> _INPUT DATA_:
(** ** Creating and removing a node in a directory *)

Definition new_node (ty : VfsNodeType) (d : nid) : option Node :=
  match ty with File_ => Some (RamFile []) | Dir => Some (RamDir (Some d) []) | _ => None end.

(** The node [new] was created under [name] in [d]. *)
Definition created (st st' : Store) (d : nid) (name : Str) (ty : VfsNodeType) (new : nid) : Prop :=
  ∃ p ch s x, st !! d = Some {| ino := RamDir p ch; strong := s |} ∧
    (is_dot name || is_dotdot name)%bool = false ∧ bt_get name ch = None ∧
    new_node ty d = Some x ∧ st !! new = None ∧
    st' = <[d := {| ino := RamDir p (bt_insert name new ch); strong := s |}]>
            (<[new := {| ino := x; strong := 1 |}]> st).

Lemma created_wf st st' H d name ty new : fs_wf st H → created st st' d name ty new → fs_wf st' H.
Proof.
  intros HW (p&ch&s&x&Hd&Hnm&Hg&Hx&Hnew&->).
  assert (d ≠ new) as Hne by congruence.
  assert (children_of x = []) as Hcx by (destruct ty; naive_solver).
  pose proof (fw_sorted _ _ HW _ _ Hd) as Hs. simpl in Hs.
  pose proof (bt_insert_fresh name new ch Hs Hg) as Hp.
  pose proof (fs_wf_new _ _ new x 1 HW Hnew Hcx ltac:(lia)) as HW1.
  assert (<[new := {| ino := x; strong := 1 |}]> st !! d = Some {| ino := RamDir p ch; strong := s |}) as Hd1
    by (by rewrite lookup_insert_ne).
  eapply (fs_wf_set _ _ H d {| ino := RamDir p ch; strong := s |} (RamDir p (bt_insert name new ch)) HW1 Hd1);
    simpl; [done|by apply bt_insert_sorted| | |].
  - intros c Hc. rewrite Hp in Hc. simpl in Hc. apply elem_of_cons in Hc as [->|Hc].
    + exists {| ino := x; strong := 1 |}. rewrite lookup_insert_eq. split; [done|].
      simpl. destruct ty; naive_solver.
    + destruct (fw_ram _ _ HW _ _ _ _ _ Hd Hc) as (j&Hj&?). exists j. split; [|done].
      rewrite lookup_insert_ne; [done|congruence].
  - intros m. rewrite Hp, fmap_cons. unfold refs, plus. cbn [occ snd children_of ino]. lia.
  - intros m. destruct (fw_handle _ _ HW m) as [? Hh]. split; [done|]. intros Hm.
    destruct (Hh Hm) as [j Hj]. rewrite lookup_insert_ne by congruence. eauto.
Qed.

Lemma create_at_ok st H d i name ty new :
  fs_wf st H → st !! d = Some i → st !! new = None →
  (∃ e, create_at d name ty new st = (Err e, st)) ∨
  (create_at d name ty new st = (Ok tt, st) ∧ (is_dot name || is_dotdot name)%bool = true) ∨
  ∃ st', create_at d name ty new st = (Ok tt, st') ∧ created st st' d name ty new.
Proof.
  intros HW Hd Hnew. unfold create_at. erewrite M_bind_ok by (by apply get_node_ok).
  destruct i as [[p ch|c|p ch| |] s]; simpl.
  2: left; eauto.
  2: destruct (is_dot name || is_dotdot name)%bool; [by right; left|left; eauto].
  2,3: left; eauto.
  destruct (is_dot name || is_dotdot name)%bool eqn:Hdot; [by right; left|].
  unfold create_node, DirNode_exist, bt_contains. destruct (bt_get name ch) eqn:Hg; [left; eauto|].
  assert (d ≠ new) as Hne by congruence.
  destruct (new_node ty d) as [x|] eqn:Hx.
  - right. right. eexists. split; [|exists p, ch, s, x; done].
    unfold mbind, M_bind, set_node, get_inode, mbind, M_bind, get_state. destruct ty; try done; simpl in *.
    all: injection Hx as <-; by rewrite lookup_insert_ne, Hd.
  - left. destruct ty; eauto; done.
Qed.

(** The node under [name] in [d] was removed, and freed if nothing else refers to it. *)
Definition removed (st st' : Store) (d : nid) (name : Str) : Prop :=
  ∃ p ch s c i, st !! d = Some {| ino := RamDir p ch; strong := s |} ∧
    (is_dot name || is_dotdot name)%bool = false ∧ bt_get name ch = Some c ∧
    st !! c = Some i ∧ children_of (ino i) = [] ∧ c ≠ d ∧
    let st1 := <[d := {| ino := RamDir p (bt_remove name ch); strong := s |}]> st in
    st' = if strong i =? 1 then delete c st1
          else <[c := {| ino := ino i; strong := strong i - 1 |}]> st1.

Lemma detach_wf st H d p ch s name c :
  fs_wf st H → st !! d = Some {| ino := RamDir p ch; strong := s |} → bt_get name ch = Some c →
  fs_wf (<[d := {| ino := RamDir p (bt_remove name ch); strong := s |}]> st) (plus c 1 H).
Proof.
  intros HW Hd Hg. pose proof (fw_sorted _ _ HW _ _ Hd) as Hs. simpl in Hs.
  pose proof (bt_remove_perm name c ch Hs Hg) as Hp.
  eapply (fs_wf_set _ _ _ d {| ino := RamDir p ch; strong := s |} (RamDir p (bt_remove name ch)) HW Hd);
    simpl; [done|by apply bt_remove_sorted| | |].
  - intros x Hx. eapply (fw_ram _ _ HW); [done|]. rewrite Hp. simpl. set_solver.
  - intros m. unfold refs, plus. cbn [children_of ino]. rewrite Hp at 2. rewrite fmap_cons.
    cbn [occ snd]. lia.
  - intros m. unfold plus. destruct (fw_handle _ _ HW m) as [? Hh]. pose proof (b2z_nonneg (c = m)).
    split; [lia|]. intros Hm. destruct (decide (c = m)) as [<-|Hne].
    + destruct (fw_ram _ _ HW _ _ _ _ c Hd) as (j&Hj&_); [rewrite Hp; set_solver|eauto].
    + rewrite b2z_false in Hm by done. apply Hh. lia.
Qed.

Lemma removed_wf st st' H d name : fs_wf st H → removed st st' d name → fs_wf st' H.
Proof.
  intros HW (p&ch&s&c&i&Hd&Hdot&Hg&Hc&Hch&Hne&->).
  pose proof (detach_wf _ _ _ _ _ _ _ _ HW Hd Hg) as HW1.
  set (st1 := <[d := _]> st) in *.
  assert (st1 !! c = Some i) as Hc1 by (subst st1; by rewrite lookup_insert_ne).
  destruct (fw_count _ _ HW1 c i Hc1) as [Hcnt ?].
  destruct (strong i =? 1) eqn:Hs; bool_to_prop.
  - eapply fs_wf_ext; [|eapply (fs_wf_free _ H c [] i)]; [..|done|done].
    + intros m. unfold flight, refs. rewrite Hch. simpl. lia.
    + eapply fs_wf_ext, HW1. intros m. unfold flight, plus. simpl. lia.
    + apply HW.
  - eapply fs_wf_ext; [|apply (fs_wf_strong _ _ c i (-1) HW1 Hc1)]; [|lia|].
    + intros m. unfold plus. lia.
    + unfold plus. rewrite b2z_true by done. pose proof (fw_handle _ _ HW c). lia.
Qed.

Lemma remove_at_ok st H d i name :
  fs_wf st H → st !! d = Some i →
  (∃ e, remove_at d name st = (Err e, st)) ∨
  ∃ st', remove_at d name st = (Ok tt, st') ∧ removed st st' d name.
Proof.
  intros HW Hd. unfold remove_at. erewrite M_bind_ok by (by apply get_node_ok).
  destruct i as [[p ch|c|p ch| |] s]; simpl; [|left; eauto..].
  destruct (is_dot name || is_dotdot name)%bool eqn:Hdot; [left; eauto|].
  unfold remove_node. destruct (bt_get name ch) as [c|] eqn:Hg; [|left; eauto].
  erewrite M_bind_ok by reflexivity.
  pose proof (fw_sorted _ _ HW _ _ Hd) as Hs. simpl in Hs.
  destruct (fw_ram _ _ HW _ _ _ _ c Hd) as (j&Hj&Hr).
  { rewrite (bt_remove_perm name c ch Hs Hg). set_solver. }
  erewrite M_bind_ok by (by apply get_node_ok).
  destruct (children_of (ino j)) as [|y ys] eqn:Hch.
  2: { left. destruct (ino j) as [pj chj|?|?|?|?]; try done. simpl in Hch. subst chj. eauto. }
  right. assert (c ≠ d) as Hne.
  { intros ->. rewrite Hd in Hj. injection Hj as <-. simpl in Hch. by subst ch. }
  set (st1 := <[d := {| ino := RamDir p (bt_remove name ch); strong := s |}]> st).
  assert (st1 !! c = Some j) as Hc1 by (subst st1; by rewrite lookup_insert_ne).
  exists (if strong j =? 1 then delete c st1 else <[c := {| ino := ino j; strong := strong j - 1 |}]> st1).
  split; [|exists p, ch, s, c, j; done].
  assert ((match ino j with RamDir _ (_ :: _) => throw DirectoryNotEmpty | _ => mret tt end
    : M Store AxError unit) = mret tt) as ->.
  { destruct (ino j) as [pj chj|?|?|?|?]; try done. simpl in Hch. by subst chj. }
  erewrite M_bind_ok by reflexivity.
  erewrite M_bind_ok by exact (set_node_ok _ _ (RamDir p (bt_remove name ch)) _ Hd).
  cbn [strong]. fold st1. unfold node_drop. erewrite M_bind_ok by reflexivity. simpl drop_loop.
  erewrite M_bind_ok by (unfold get_inode, mbind, M_bind, get_state; by rewrite Hc1).
  destruct (strong j =? 1); erewrite M_bind_ok by reflexivity; [rewrite Hch|]; by destruct (length _).
Qed.

(** ** Walks in a well-formed store *)

Lemma walk_app st n l1 l2 :
  path_walk st n (l1 ++ l2) = match path_walk st n l1 with Ok d => path_walk st d l2 | r => r end.
Proof.
  revert n. induction l1 as [|name l1 IH]; intros n; [done|]. simpl.
  destruct (st !! n) as [i|]; [|done]. destruct (dir_of (ino i)) as [[p ch]|]; [|done].
  destruct (step_to st n p ch name); auto.
Qed.

Lemma dir_of_children x p ch : dir_of x = Some (p, ch) → children_of x = ch.
Proof. destruct x; naive_solver. Qed.

Lemma step_to_in st H n i p ch name m :
  fs_wf st H → st !! n = Some i → dir_of (ino i) = Some (p, ch) →
  step_to st n p ch name = Some m → is_Some (st !! m).
Proof.
  intros HW Hn Hd. pose proof (fw_sorted _ _ HW _ _ Hn) as Hs.
  rewrite (dir_of_children _ _ _ Hd) in Hs. unfold step_to.
  destruct (is_dot name); [intros [= <-]; eauto|]. destruct (is_dotdot name).
  - destruct p as [q|]; [|done]. case_decide; [|done]. by intros [= <-].
  - intros Hg. apply HW. eapply elem_of_all_children; [done|]. unfold refs.
    rewrite (dir_of_children _ _ _ Hd). apply list_elem_of_fmap. exists (name, m). split; [done|].
    by apply bt_elem_get.
Qed.

Lemma walk_in st H n l :
  fs_wf st H → is_Some (st !! n) →
  (∃ k, path_walk st n l = Ok k ∧ is_Some (st !! k)) ∨ ∃ e, path_walk st n l = Err e.
Proof.
  intros HW. revert n. induction l as [|name l IH]; intros n [i Hi]; simpl; [eauto|].
  rewrite Hi. destruct (dir_of (ino i)) as [[p ch]|] eqn:Hd; [|eauto].
  destruct (step_to st n p ch name) as [m|] eqn:Hm; [|eauto]. by eapply IH, step_to_in.
Qed.

(** Creating a node keeps every path_walk and adds the new one. *)
Lemma walk_created st st' H d name ty new l m k :
  fs_wf st H → created st st' d name ty new → path_walk st m l = Ok k → path_walk st' m l = Ok k.
Proof.
  intros HW (p&ch&s&x&Hd&Hdot&Hg&Hx&Hnew&->). revert m.
  pose proof (fw_sorted _ _ HW _ _ Hd) as Hs. simpl in Hs.
  set (st' := <[d := _]> _).
  assert (∀ q, is_Some (st !! q) → is_Some (st' !! q)) as Hin.
  { intros q [j Hj]. subst st'. destruct (decide (d = q)) as [<-|]; [rewrite lookup_insert_eq; eauto|].
    rewrite !lookup_insert_ne by congruence. eauto. }
  induction l as [|nm l IH]; intros m; simpl; [done|].
  destruct (st !! m) as [i|] eqn:Hm; [|done].
  destruct (dir_of (ino i)) as [[pm cm]|] eqn:Hdm; [|done].
  destruct (step_to st m pm cm nm) as [m'|] eqn:Hst; [|done]. intros Hw.
  assert (∃ i' cm', st' !! m = Some i' ∧ dir_of (ino i') = Some (pm, cm') ∧
    ∀ z, z ≠ name → bt_get z cm' = bt_get z cm) as (i'&cm'&Hm'&Hdm'&Hcm).
  { subst st'. destruct (decide (d = m)) as [<-|Hne].
    - rewrite Hd in Hm. injection Hm as <-. simpl in Hdm. injection Hdm as <- <-.
      rewrite lookup_insert_eq. eexists _, _. split_and!; [done..|]. intros. by apply bt_get_insert_ne.
    - rewrite !lookup_insert_ne by congruence. eexists _, _. split_and!; [done..|done]. }
  rewrite Hm', Hdm'. assert (step_to st' m pm cm' nm = Some m') as ->; [|auto].
  revert Hst. unfold step_to. destruct (is_dot nm); [done|]. destruct (is_dotdot nm).
  - destruct pm as [q|]; [|done]. case_decide; [|done]. rewrite decide_True by auto. done.
  - destruct (decide (nm = name)) as [->|]; [|by rewrite Hcm].
    subst st'. destruct (decide (d = m)) as [<-|Hne].
    + rewrite Hd in Hm. injection Hm as <-. simpl in Hdm. injection Hdm as <- <-. congruence.
    + rewrite !lookup_insert_ne, Hm in Hm' by congruence. simplify_eq. done.
Qed.

Lemma walk_created_new st st' H d name ty new n ds :
  fs_wf st H → created st st' d name ty new → path_walk st n ds = Ok d →
  path_walk st' n (ds ++ [name]) = Ok new ∧
  ∃ x, new_node ty d = Some x ∧ st' !! new = Some {| ino := x; strong := 1 |}.
Proof.
  intros HW Hc Hw. pose proof (walk_created _ _ _ _ _ _ _ _ _ _ HW Hc Hw) as Hw'.
  destruct Hc as (p&ch&s&x&Hd&Hdot&Hg&Hx&Hnew&->). split.
  - rewrite walk_app, Hw'. simpl. rewrite lookup_insert_eq. simpl. unfold step_to.
    apply orb_false_iff in Hdot as [-> ->]. by rewrite bt_get_insert_eq.
  - exists x. split; [done|]. rewrite lookup_insert_ne by congruence. by rewrite lookup_insert_eq.
Qed.

(** Removing a node only makes walks fail. *)
Lemma removed_nodes st st' d name q j :
  removed st st' d name → st' !! q = Some j →
  ∃ i, st !! q = Some i ∧
    (ino j = ino i ∨ q = d ∧ ∃ p ch, ino i = RamDir p ch ∧ ino j = RamDir p (bt_remove name ch)).
Proof.
  intros (p&ch&s&c&i&Hd&Hdot&Hg&Hc&Hch&Hne&->) Hq. case_match.
  - apply lookup_delete_Some in Hq as [Hqc Hq]. apply lookup_insert_Some in Hq as [[<- <-]|[? ?]]; [|eauto].
    eexists. split; [done|]. right. eauto.
  - apply lookup_insert_Some in Hq as [[<- <-]|[? Hq]]; [eauto|].
    apply lookup_insert_Some in Hq as [[<- <-]|[? ?]]; [|eauto].
    eexists. split; [done|]. right. eauto.
Qed.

> _PROBLEM REQUIREMENTS_: Every line of the material above that includes the string "None" is required.

> _OUTPUT OF THE TASK_:
  match ty with File_ => Some (RamFile []) | Dir => Some (RamDir (Some d) []) | _ => None end.
    (is_dot name || is_dotdot name)%bool = false ∧ bt_get name ch = None ∧
    new_node ty d = Some x ∧ st !! new = None ∧
  fs_wf st H → st !! d = Some i → st !! new = None →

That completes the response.